<<<<

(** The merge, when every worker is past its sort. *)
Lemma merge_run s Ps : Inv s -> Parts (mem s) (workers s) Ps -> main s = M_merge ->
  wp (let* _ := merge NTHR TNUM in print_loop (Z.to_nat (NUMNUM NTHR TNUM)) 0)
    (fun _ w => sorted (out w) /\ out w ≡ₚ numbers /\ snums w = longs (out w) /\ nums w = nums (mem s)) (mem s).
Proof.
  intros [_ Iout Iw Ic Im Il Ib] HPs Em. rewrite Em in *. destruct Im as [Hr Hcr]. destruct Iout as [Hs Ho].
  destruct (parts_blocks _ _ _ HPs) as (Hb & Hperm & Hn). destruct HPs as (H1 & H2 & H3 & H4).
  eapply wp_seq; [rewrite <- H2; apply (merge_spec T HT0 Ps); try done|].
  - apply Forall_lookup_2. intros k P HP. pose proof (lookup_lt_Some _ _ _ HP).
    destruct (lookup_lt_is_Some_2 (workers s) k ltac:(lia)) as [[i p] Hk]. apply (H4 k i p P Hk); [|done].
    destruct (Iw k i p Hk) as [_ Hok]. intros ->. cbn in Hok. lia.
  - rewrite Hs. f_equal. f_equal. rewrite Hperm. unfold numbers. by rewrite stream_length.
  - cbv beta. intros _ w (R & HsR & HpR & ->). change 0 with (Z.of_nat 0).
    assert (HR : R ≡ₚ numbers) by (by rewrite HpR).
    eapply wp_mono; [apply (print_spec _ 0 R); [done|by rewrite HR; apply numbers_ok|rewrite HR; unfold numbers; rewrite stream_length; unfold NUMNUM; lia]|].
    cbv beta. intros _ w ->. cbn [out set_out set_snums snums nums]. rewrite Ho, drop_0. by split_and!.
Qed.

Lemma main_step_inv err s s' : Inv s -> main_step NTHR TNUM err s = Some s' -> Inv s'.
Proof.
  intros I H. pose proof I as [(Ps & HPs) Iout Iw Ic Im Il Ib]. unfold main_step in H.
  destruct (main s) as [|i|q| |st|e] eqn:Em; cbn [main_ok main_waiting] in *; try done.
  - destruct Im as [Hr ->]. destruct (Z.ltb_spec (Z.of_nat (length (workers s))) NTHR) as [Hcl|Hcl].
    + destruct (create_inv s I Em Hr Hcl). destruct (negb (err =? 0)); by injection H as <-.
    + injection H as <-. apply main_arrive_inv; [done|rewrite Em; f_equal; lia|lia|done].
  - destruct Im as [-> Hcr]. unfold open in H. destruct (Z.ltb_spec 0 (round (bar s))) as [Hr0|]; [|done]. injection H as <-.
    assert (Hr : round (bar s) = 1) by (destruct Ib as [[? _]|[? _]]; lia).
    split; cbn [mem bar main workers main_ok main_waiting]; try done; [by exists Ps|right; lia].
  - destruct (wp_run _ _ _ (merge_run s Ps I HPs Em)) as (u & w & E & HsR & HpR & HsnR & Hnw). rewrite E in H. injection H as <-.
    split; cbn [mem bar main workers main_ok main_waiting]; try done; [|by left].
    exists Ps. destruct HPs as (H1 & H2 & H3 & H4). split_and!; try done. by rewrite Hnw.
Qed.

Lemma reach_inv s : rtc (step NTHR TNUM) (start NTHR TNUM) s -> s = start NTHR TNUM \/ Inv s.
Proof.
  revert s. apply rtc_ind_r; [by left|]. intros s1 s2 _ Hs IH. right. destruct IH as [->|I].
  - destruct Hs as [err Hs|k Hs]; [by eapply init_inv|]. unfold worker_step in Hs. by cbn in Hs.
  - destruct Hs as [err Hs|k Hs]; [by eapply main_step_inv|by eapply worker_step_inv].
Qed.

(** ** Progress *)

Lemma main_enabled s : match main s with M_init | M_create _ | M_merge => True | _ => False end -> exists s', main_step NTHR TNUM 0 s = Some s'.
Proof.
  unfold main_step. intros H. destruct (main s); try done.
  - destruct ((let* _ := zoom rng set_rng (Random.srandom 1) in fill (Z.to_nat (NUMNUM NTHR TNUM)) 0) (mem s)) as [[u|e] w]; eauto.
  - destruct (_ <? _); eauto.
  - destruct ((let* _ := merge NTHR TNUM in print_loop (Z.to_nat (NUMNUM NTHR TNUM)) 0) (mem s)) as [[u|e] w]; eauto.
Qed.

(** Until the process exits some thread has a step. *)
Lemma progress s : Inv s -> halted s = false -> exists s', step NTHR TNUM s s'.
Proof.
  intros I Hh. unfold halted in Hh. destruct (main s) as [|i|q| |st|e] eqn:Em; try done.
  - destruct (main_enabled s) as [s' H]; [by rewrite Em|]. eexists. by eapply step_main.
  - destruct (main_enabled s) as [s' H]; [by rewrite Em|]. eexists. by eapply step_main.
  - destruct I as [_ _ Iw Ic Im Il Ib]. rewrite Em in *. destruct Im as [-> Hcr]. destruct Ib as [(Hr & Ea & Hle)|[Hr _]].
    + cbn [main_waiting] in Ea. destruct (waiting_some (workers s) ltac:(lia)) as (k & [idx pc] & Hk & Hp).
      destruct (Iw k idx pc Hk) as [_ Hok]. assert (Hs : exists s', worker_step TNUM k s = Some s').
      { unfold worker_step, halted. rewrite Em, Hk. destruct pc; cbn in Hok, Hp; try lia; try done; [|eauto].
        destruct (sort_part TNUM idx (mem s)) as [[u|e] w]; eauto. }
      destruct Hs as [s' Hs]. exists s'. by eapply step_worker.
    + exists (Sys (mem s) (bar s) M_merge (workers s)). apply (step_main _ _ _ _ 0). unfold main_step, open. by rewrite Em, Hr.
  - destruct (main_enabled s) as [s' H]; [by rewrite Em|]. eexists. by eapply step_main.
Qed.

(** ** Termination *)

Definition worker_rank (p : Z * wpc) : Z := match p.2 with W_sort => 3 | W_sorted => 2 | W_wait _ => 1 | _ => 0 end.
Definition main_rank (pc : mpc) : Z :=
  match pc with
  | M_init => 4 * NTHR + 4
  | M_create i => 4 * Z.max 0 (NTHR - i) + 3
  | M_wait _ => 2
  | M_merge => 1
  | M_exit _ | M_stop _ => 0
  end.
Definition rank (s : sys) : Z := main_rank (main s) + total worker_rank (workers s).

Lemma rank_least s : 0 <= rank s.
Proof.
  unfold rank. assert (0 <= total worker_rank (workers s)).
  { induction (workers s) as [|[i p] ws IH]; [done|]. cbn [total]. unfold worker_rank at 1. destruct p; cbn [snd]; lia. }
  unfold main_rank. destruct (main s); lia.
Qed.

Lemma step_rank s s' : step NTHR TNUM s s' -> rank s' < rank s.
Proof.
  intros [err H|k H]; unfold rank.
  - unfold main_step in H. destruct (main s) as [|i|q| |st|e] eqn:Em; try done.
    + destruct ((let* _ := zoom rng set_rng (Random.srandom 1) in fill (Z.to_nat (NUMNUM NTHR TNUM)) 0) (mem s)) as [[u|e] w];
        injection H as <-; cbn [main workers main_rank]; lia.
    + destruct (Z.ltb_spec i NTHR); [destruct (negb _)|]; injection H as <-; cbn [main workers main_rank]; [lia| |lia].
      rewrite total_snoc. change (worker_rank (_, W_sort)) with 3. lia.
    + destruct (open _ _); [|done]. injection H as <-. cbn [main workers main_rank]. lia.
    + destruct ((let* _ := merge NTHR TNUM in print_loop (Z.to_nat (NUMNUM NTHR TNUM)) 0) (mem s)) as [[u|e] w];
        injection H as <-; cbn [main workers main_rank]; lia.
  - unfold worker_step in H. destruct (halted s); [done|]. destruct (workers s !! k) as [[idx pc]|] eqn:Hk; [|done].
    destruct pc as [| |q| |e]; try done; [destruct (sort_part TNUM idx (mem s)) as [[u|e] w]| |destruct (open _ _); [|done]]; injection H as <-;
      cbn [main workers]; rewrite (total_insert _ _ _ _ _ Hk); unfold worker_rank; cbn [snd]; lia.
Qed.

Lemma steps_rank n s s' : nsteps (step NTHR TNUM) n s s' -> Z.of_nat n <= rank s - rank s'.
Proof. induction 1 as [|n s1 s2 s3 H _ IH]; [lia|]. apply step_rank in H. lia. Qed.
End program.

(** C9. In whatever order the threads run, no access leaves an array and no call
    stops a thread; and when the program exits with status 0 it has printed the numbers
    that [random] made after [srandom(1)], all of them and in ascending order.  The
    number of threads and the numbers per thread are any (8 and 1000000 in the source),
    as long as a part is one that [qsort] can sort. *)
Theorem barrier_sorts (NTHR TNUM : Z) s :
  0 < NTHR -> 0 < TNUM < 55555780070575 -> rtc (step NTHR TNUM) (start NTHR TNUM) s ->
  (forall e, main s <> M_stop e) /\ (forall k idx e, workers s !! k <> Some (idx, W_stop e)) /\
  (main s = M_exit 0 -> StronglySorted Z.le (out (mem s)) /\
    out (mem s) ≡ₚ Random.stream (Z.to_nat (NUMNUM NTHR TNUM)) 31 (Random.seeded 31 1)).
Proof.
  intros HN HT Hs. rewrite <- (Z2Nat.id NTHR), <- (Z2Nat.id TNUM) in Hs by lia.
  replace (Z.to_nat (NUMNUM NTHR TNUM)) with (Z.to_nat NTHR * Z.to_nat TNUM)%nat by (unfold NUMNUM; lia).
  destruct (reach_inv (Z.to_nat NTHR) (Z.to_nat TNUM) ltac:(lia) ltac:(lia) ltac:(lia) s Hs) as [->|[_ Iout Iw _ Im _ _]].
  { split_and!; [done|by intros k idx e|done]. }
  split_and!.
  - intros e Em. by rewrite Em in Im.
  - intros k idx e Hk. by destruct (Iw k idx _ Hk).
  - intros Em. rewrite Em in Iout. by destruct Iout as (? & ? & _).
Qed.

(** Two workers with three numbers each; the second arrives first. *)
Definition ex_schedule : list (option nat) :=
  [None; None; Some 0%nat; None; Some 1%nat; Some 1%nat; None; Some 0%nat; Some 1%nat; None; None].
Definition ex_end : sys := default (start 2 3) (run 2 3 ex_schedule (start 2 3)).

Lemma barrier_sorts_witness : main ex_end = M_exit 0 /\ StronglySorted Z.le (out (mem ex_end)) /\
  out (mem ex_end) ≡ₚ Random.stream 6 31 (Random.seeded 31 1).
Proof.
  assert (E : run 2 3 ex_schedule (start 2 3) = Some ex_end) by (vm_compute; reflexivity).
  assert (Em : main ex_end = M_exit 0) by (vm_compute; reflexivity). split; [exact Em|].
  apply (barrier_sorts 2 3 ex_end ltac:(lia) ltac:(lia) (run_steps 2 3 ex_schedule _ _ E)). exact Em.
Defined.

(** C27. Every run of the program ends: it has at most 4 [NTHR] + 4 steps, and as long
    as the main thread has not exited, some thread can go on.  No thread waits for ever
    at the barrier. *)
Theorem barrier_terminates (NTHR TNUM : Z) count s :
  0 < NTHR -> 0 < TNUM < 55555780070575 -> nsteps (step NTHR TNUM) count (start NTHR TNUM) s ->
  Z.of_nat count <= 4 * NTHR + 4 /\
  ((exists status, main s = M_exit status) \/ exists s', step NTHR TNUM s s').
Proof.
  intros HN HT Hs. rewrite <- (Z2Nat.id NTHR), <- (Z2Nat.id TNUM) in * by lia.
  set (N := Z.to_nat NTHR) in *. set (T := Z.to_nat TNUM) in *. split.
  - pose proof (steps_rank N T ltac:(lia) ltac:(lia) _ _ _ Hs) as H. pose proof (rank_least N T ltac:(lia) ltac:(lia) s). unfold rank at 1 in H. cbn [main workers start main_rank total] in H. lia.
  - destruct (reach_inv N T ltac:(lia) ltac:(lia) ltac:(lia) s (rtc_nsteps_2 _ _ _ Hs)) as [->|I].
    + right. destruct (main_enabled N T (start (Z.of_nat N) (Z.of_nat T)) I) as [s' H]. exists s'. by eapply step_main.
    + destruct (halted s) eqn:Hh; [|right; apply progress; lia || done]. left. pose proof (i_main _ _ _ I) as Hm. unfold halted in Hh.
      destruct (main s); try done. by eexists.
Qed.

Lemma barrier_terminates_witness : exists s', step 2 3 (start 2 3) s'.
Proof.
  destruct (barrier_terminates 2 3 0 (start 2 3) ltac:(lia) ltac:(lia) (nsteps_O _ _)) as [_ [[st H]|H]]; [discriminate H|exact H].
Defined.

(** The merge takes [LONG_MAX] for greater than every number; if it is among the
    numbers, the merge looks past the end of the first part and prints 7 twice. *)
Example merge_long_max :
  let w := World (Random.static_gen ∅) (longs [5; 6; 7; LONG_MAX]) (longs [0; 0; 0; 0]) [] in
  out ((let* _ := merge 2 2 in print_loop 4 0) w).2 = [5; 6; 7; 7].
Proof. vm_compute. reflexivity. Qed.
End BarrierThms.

>>>>

▶ **Brief**:
Look above for the line that contains "destruct (parts_blocks _". Starting there, transcribe every line exactly until you have copied the line that contains "- destruct (wp_run".

▶ **Task solution**:
  destruct (parts_blocks _ _ _ HPs) as (Hb & Hperm & Hn). destruct HPs as (H1 & H2 & H3 & H4).
  eapply wp_seq; [rewrite <- H2; apply (merge_spec T HT0 Ps); try done|].
  - apply Forall_lookup_2. intros k P HP. pose proof (lookup_lt_Some _ _ _ HP).
    destruct (lookup_lt_is_Some_2 (workers s) k ltac:(lia)) as [[i p] Hk]. apply (H4 k i p P Hk); [|done].
    destruct (Iw k i p Hk) as [_ Hok]. intros ->. cbn in Hok. lia.
  - rewrite Hs. f_equal. f_equal. rewrite Hperm. unfold numbers. by rewrite stream_length.
  - cbv beta. intros _ w (R & HsR & HpR & ->). change 0 with (Z.of_nat 0).
    assert (HR : R ≡ₚ numbers) by (by rewrite HpR).
    eapply wp_mono; [apply (print_spec _ 0 R); [done|by rewrite HR; apply numbers_ok|rewrite HR; unfold numbers; rewrite stream_length; unfold NUMNUM; lia]|].
    cbv beta. intros _ w ->. cbn [out set_out set_snums snums nums]. rewrite Ho, drop_0. by split_and!.
Qed.

Lemma main_step_inv err s s' : Inv s -> main_step NTHR TNUM err s = Some s' -> Inv s'.
Proof.
  intros I H. pose proof I as [(Ps & HPs) Iout Iw Ic Im Il Ib]. unfold main_step in H.
  destruct (main s) as [|i|q| |st|e] eqn:Em; cbn [main_ok main_waiting] in *; try done.
  - destruct Im as [Hr ->]. destruct (Z.ltb_spec (Z.of_nat (length (workers s))) NTHR) as [Hcl|Hcl].
    + destruct (create_inv s I Em Hr Hcl). destruct (negb (err =? 0)); by injection H as <-.
    + injection H as <-. apply main_arrive_inv; [done|rewrite Em; f_equal; lia|lia|done].
  - destruct Im as [-> Hcr]. unfold open in H. destruct (Z.ltb_spec 0 (round (bar s))) as [Hr0|]; [|done]. injection H as <-.
    assert (Hr : round (bar s) = 1) by (destruct Ib as [[? _]|[? _]]; lia).
    split; cbn [mem bar main workers main_ok main_waiting]; try done; [by exists Ps|right; lia].
  - destruct (wp_run _ _ _ (merge_run s Ps I HPs Em)) as (u & w & E & HsR & HpR & HsnR & Hnw). rewrite E in H. injection H as <-.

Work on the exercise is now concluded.